*SUPPLIED ENTRIES:*
(* ===== verification/NetworkLinux.v ===== *)
(** * The system calls of the Linux network backend

    The parts of [include/syscape/detail/network/posix.hpp] and
    [include/syscape/detail/network/routes_linux.hpp] that call the system:
    the native interface of the conversion, [interfaces] and [routes], over a
    class of the calls.  The loops that repeat an interrupted [send] or [ioctl]
    are represented by the outcome of their last call; the messages [recvmsg]
    delivers are the list that the receive loop of [NetworkRoutes.v] reads. *)
From S2P Require Import Prelude Result CppText Utf8 System Buffer Network NetworkStats NetworkRoutes NetworkRoutesFormat Dns NetworkPublic.

Definition IFNAMSIZ : nat := 16.

(** Each call: its [errno] or its result.  [if_nametoindex] leaves an index
    and [errno], the [ioctl] its return value, [errno] and the recorded MTU;
    [bind] returns zero or leaves [errno]. *)
Class NetworkCalls (W : Type) := {
  if_nametoindex : text -> W -> (Z * Z) * W;
  datagram_socket : W -> (Z + Z) * W;
  ioctl_mtu : Z -> text -> W -> (Z * Z * Z) * W;
  getifaddrs : W -> (Z + list ifaddrs_row) * W;
  netlink_socket : W -> (Z + Z) * W;
  netlink_bind : Z -> W -> (Z + unit) * W;
  netlink_send : Z -> list Z -> W -> (Z + Z) * W;
  netlink_receive : Z -> W -> list received * W
}.

(** The header and the message of the request, with the byte order of the
    machine: a dump of the routes of every family. *)
Definition route_request (big_endian : bool) : list Z :=
  uint_bytes big_endian 4 28 ++ uint_bytes big_endian 2 26 ++ uint_bytes big_endian 2 0x301 ++
  uint_bytes big_endian 4 1 ++ uint_bytes big_endian 4 0 ++ repeat 0 12.

Section calls.
Context {W : Type} `{NetworkCalls W}.

Definition native_index (name : text) : query W Z := fun w =>
  let '((resolved, errno), w) := if_nametoindex name w in (native_index_of resolved errno, w).

Definition read_mtu (descriptor : Z) (name : text) : query W Z := fun w =>
  let '((outcome, errno, mtu), w) := ioctl_mtu descriptor name w in (mtu_result outcome errno mtu, w).

Definition native_mtu (name : text) : query W Z := fun w =>
  if (IFNAMSIZ <=? length name)%nat then (fail errc_malformed_data, w)
  else
    match datagram_socket w with
    | (inl errno, w) => (fail_native errno, w)
    | (inr descriptor, w) => read_mtu descriptor name w
    end.

Definition native_interface_api : InterfaceApi W := {|
  index_of := native_index;
  mtu_of := native_mtu
|}.

Definition linux_interfaces : query W (list interface_record) := fun w =>
  match getifaddrs w with
  | (inl errno, w) => (fail_native errno, w)
  | (inr rows, w) => @convert_ifaddrs W native_interface_api rows w
  end.

(** [None] is a receive loop that the system stops answering. *)
Definition linux_routes (big_endian : bool) (w : W) : option (result (list route_record) * W) :=
  match netlink_socket w with
  | (inl errno, w) => Some (fail_native errno, w)
  | (inr descriptor, w) =>
      match netlink_bind descriptor w with
      | (inl errno, w) => Some (fail_native errno, w)
      | (inr _, w) =>
          match netlink_send descriptor (route_request big_endian) w with
          | (inl errno, w) => Some (fail_native errno, w)
          | (inr sent, w) =>
              if negb (sent =? Z.of_nat (length (route_request big_endian))) then Some (fail errc_io_error, w)
              else
                let '(messages, w) := netlink_receive descriptor w in
                match receive_loop big_endian messages (Linux_route_dump_state [] false) with
                | Some routes => Some (routes, w)
                | None => None
                end
          end
      end
  end.

End calls.

(** ** Interfaces *)

Section facts.
Context {W : Type} `{NetworkCalls W}.

(** An index that fits its type stays nonzero. *)
Lemma native_index_nonzero :
  (forall name w resolved errno w', if_nametoindex name w = ((resolved, errno), w') -> 0 <= resolved < 2 ^ 32) ->
  forall name, yields (native_index name) (fun i => i <> 0).
Proof.
  intros Hfit name w v w'. unfold native_index. destruct (if_nametoindex name w) as [[resolved errno] w1] eqn:E.
  specialize (Hfit name w resolved errno w1 E). unfold native_index_of.
  destruct (Z.eqb_spec resolved 0); [done|]. intros [= <- _]. unfold wrap. by rewrite Z.mod_small by lia.
Qed.

(** With nonempty UTF-8 names the public query returns what the backend
    converts: one record for each name, in the order of first sight. *)
Lemma linux_interfaces_public (w w1 : W) (rows : list ifaddrs_row) (routes_query : query W (list route_record))
    (dns_query : query W dns_record) (all : query W (list statistics_record))
    (by_name : text -> query W statistics_record) (by_index : Z -> query W statistics_record) :
  (forall name w resolved errno w', if_nametoindex name w = ((resolved, errno), w') -> 0 <= resolved < 2 ^ 32) ->
  Forall (fun name => name <> [] /\ is_valid_utf8 name = true) (row_names rows) ->
  getifaddrs w = (inr rows, w1) ->
  @interfaces W (Build_NetworkBackend W linux_interfaces routes_query dns_query all by_name by_index) w = linux_interfaces w /\
  forall records w', linux_interfaces w = (Value records, w') -> if_name <$> records = first_sight (row_names rows).
Proof.
  intros Hfit Hnames Hrows. unfold interfaces. rewrite (attempt_check (W := W)). cbn [backend_interfaces].
  unfold linux_interfaces. rewrite Hrows.
  pose proof (@convert_ifaddrs_valid W native_interface_api (native_index_nonzero Hfit) rows w1) as Hvalid.
  destruct (@convert_ifaddrs W native_interface_api rows w1) as [[records|e] w2] eqn:E; cbn [fst snd].
  - destruct (Hvalid w2 records Hnames eq_refl) as [Hn Hv]. rewrite Hv. split; [done|].
    by intros records' w' [= <- _].
  - by split.
Qed.

(** ** Routes *)

(** When the calls succeed and the kernel dumps routes, the query returns one
    record for each next hop, and the default gateways are those of the routes
    to every address. *)
Lemma linux_routes_dump (big_endian : bool) (w w1 w2 w3 w4 : W) (descriptor : Z)
    (initial : list (list wire_message)) (last : list wire_message) (rest : list received) :
  netlink_socket w = (inr descriptor, w1) -> netlink_bind descriptor w1 = (inr (), w2) ->
  netlink_send descriptor (route_request big_endian) w2 = (inr 28, w3) ->
  netlink_receive descriptor w3 =
    (((fun d => Received (encode_datagram big_endian 1 d) false 0) <$> initial ++ [last]) ++ rest, w4) ->
  forallb (datagram_fits big_endian 1) (initial ++ [last]) = true ->
  existsb ends_dump (mjoin initial) = false -> existsb ends_dump last = true ->
  linux_routes big_endian w = Some (Value (mjoin (initial ++ [last]) ≫= routes_of_message), w4).
Proof.
  intros Hsocket Hbind Hsend Hreceive Hfit Hi Hl. unfold linux_routes. rewrite Hsocket, Hbind, Hsend.
  assert (length (route_request big_endian) = 28%nat) as -> by (by destruct big_endian).
  rewrite Hreceive. by rewrite receive_dump.
Qed.

End facts.
Lemma affinity_and_time_text q a b m1 m2 s1 s2 c1 c2 n rest :
  (":"%char ∉ q) -> (exists c, q !! 0%nat = Some c /\ is_space c = false) ->
  Forall (fun c => is_digit c = true) [a; b; m1; m2; s1; s2; c1; c2] ->
  is_space n = true \/ is_digit n = true ->
  affinity_and_time (q ++ [a; b; ":"%char; m1; m2; ":"%char; s1; s2; "."%char; c1; c2] ++ n :: rest) = Some (n :: rest).
Proof.
  intros Hq (c & Hc & Hspace) Hdigits Hn. unfold affinity_and_time.
  set (tail := [m1; m2; ":"%char; s1; s2; "."%char; c1; c2] ++ n :: rest).
  assert (q ++ [a; b; ":"%char; m1; m2; ":"%char; s1; s2; "."%char; c1; c2] ++ n :: rest
    = (q ++ [a; b]) ++ ":"%char :: tail) as Hrem by (rewrite <- app_assoc; done).
  repeat match goal with H : Forall _ (_ :: _) |- _ => apply Forall_cons_1 in H as [? ?] end.
  assert (":"%char ∉ q ++ [a; b]) as Hcolon.
  { rewrite elem_of_app, !elem_of_cons, elem_of_nil. intros [|[<-|[<-|[]]]]; done. }
  rewrite Hrem, find_app by done. rewrite <- Hrem. rewrite !length_app. cbn [length].
  rewrite (proj2 (Nat.ltb_ge _ 2)) by lia.
  assert (forall i d, ([a; b; ":"%char; m1; m2; ":"%char; s1; s2; "."%char; c1; c2] ++ n :: rest) !! i = Some d ->
    (q ++ [a; b; ":"%char; m1; m2; ":"%char; s1; s2; "."%char; c1; c2] ++ n :: rest) !! (length q + i)%nat = Some d) as Hat.
  { intros i d <-. rewrite lookup_app_r by lia. f_equal. lia. }
  unfold at_digit, at_char. change (q ++ [a; b] ++ ?l) with (q ++ a :: b :: l).
  replace (length q + 2 - 1)%nat with (length q + 1)%nat by lia. replace (length q + 2 - 2)%nat with (length q + 0)%nat by lia.
  rewrite <- !Nat.add_assoc. cbn [Nat.add].
  repeat (erewrite Hat; [|reflexivity]).
  repeat match goal with H : is_digit _ = true |- _ => rewrite H; clear H end. cbn [negb orb andb].
  rewrite (proj2 (Nat.leb_gt _ _)) by lia. cbn [is_char bool_decide].
  assert (negb (is_space n) && negb (is_digit n) = false) as -> by (destruct Hn as [-> | ->]; by rewrite ?andb_false_r).
  rewrite Nat.add_0_r, substr_prefix.
  assert (empty (drop_back is_space q) = false) as ->.
  { apply empty_false. intros Hnil. destruct (drop_back_split is_space q) as (l & Hl & Hblank).
    rewrite Hnil in Hl. cbn [app] in Hl. subst l. apply Forall_lookup_1 with (i := 0%nat) (x := c) in Hblank; [congruence|done]. }
  f_equal. unfold substr_from. by rewrite drop_app_add.
Qed.

(** ** Rows *)

(** A row up to the unit of the shared memory, and what is left of it. *)
Definition row_front (y : row_layout) (r : context_row_data) (tail : text) : text :=
  to_decimal (row_pid r) ++ after_pid y ++ to_decimal (row_euid r) ++ after_euid y ++
  to_decimal (row_egid r) ++ after_egid y ++
  ([row_category r; row_status r] ++ (if row_on_cpu r then ["+"%char] else [])) ++ after_stat y ++
  match row_cpu r with Some cpu => to_decimal cpu | None => lit "?" end ++ after_cpu y ++
  row_affinity r ++ after_affinity y ++ time_text (row_hours r) (row_time r) ++ after_time y ++
  quantity_text (row_private r) ++ after_private y ++ quantity_text (row_shared r) ++ tail.
(** [network_backend::dns]: the file of the system, else the one of POSIX. *)
Definition redox_dns {W} `{Kernel W} (fuel : nat) : partial W dns_record := fun w =>
  match redox_read_file fuel (lit "/etc/net/dns") w with
  | None => None
  | Some (Value content, w) => Some (parse_dns_content content false, w)
  | Some (Failure e, w) =>
      if matches_errc e errc_not_found then
        match redox_read_file fuel (lit "/etc/resolv.conf") w with
        | None => None
        | Some (Value content, w) => Some (parse_dns_content content true, w)
        | Some (Failure e, w) => Some (Failure e, w)
        end
      else Some (Failure e, w)
  end.

End resolver.

(** ** os/redox.hpp *)

Definition ini_space (c : ascii) : bool := is_char c " " || is_char c ch_tab.
Definition ini_line_end (c : ascii) : bool := is_char c ch_cr || ini_space c.
Definition ini_front (c : ascii) : bool := is_char c " " || is_char c "034".
Definition ini_back (c : ascii) : bool := is_char c " " || is_char c "034" || is_char c ch_cr.

(** The value a line gives the key, when it is not empty. *)
Definition ini_line (key line : text) : option text :=
  let line := drop_front ini_space (drop_back ini_line_end line) in
  if starts_with key line && (length key <? length line)%nat &&
     match line !! length key with Some c => is_char c "=" | None => false end
  then
    let val := drop_back ini_back (drop_front ini_front (substr_from (S (length key)) line)) in
    if empty val then None else Some val
  else None.

Definition find_ini_value (content key : text) : text :=
  match each_field ch_lf content
          (fun line (_ : unit) => match ini_line key line with Some val => Return val | None => Next () end) () with
  | Return val => val
  | Next _ => []
  end.

Definition redox_uptime_value (tv_sec tv_nsec : Z) : result Z :=
  if (tv_sec <? 0) || (tv_nsec <? 0) || (1000000000 <=? tv_nsec) then fail errc_malformed_data
  else if int64_max / 1000 <? tv_sec then fail errc_value_too_large
  else
    let milliseconds := wrap 64 (wrap 64 (tv_sec * 1000) + Z.quot tv_nsec 1000000) in
    if int64_max <? milliseconds then fail errc_value_too_large else Value milliseconds.

Definition parse_host_name (content : text) : result text :=
  let content := drop_back (fun c => is_char c ch_lf || is_char c ch_cr || is_char c " " || is_char c ch_tab) content in
  if empty content then fail errc_not_found
  else if existsb (fun c => (code c <? 33) || (code c =? 127)) content then fail errc_malformed_data
  else Value content.

(** The names of [uname]. *)
Record redox_utsname := Redox_utsname { redox_sysname : text; redox_release : text; redox_version : text }.

Section identity.
Context {W : Type} `{Kernel W}.
Context (uname : W -> (Z + redox_utsname) * W) (clock_gettime : W -> (Z + Z * Z) * W) (now : W -> Z * W).

(** A failed [uname]; [errno] may be left zero. *)
Definition redox_names : query W redox_utsname := fun w =>
  match uname w with
  | (inr names, w) => (Value names, w)
  | (inl errno, w) => (if errno =? 0 then fail errc_io_error else fail_native errno, w)
  end.

Definition redox_kernel_name : query W text :=
  names ← redox_names;
  pure (if empty (redox_sysname names) then fail errc_not_found else Value (redox_sysname names)).

Definition redox_kernel_version : query W text :=
  names ← redox_names;
  pure (if negb (empty (redox_version names)) then Value (redox_version names)
        else if negb (empty (redox_release names)) then Value (redox_release names)
        else fail errc_not_found).

(** The value of a key of os-release, empty when the file cannot be read. *)
Definition os_release_value (fuel : nat) (key : text) (w : W) : option (text * W) :=
  match redox_read_file fuel (lit "/etc/os-release") w with
  | None => None
  | Some (Value file, w) => Some (find_ini_value file key, w)
  | Some (Failure _, w) => Some ([], w)
  end.

Definition redox_product_name (fuel : nat) : partial W text := fun w =>
  match os_release_value fuel (lit "NAME") w with
  | None => None
  | Some (name, w) => Some (Value (if empty name then lit "Redox OS" else name), w)
  end.

Definition redox_product_version (fuel : nat) : partial W text := fun w =>
  match os_release_value fuel (lit "VERSION_ID") w with
  | None => None
  | Some (version_id, w) =>
      if negb (empty version_id) then Some (Value version_id, w)
      else
        Some ((names ← redox_names;
               pure (if negb (empty (redox_release names)) then Value (redox_release names)
                     else fail errc_not_found)) w)
  end.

*WORK TASK:* Count every line in the data where the string "Hreceive" occurs. Give nothing except the number.

*OUTPUT OF THE TASK:* 2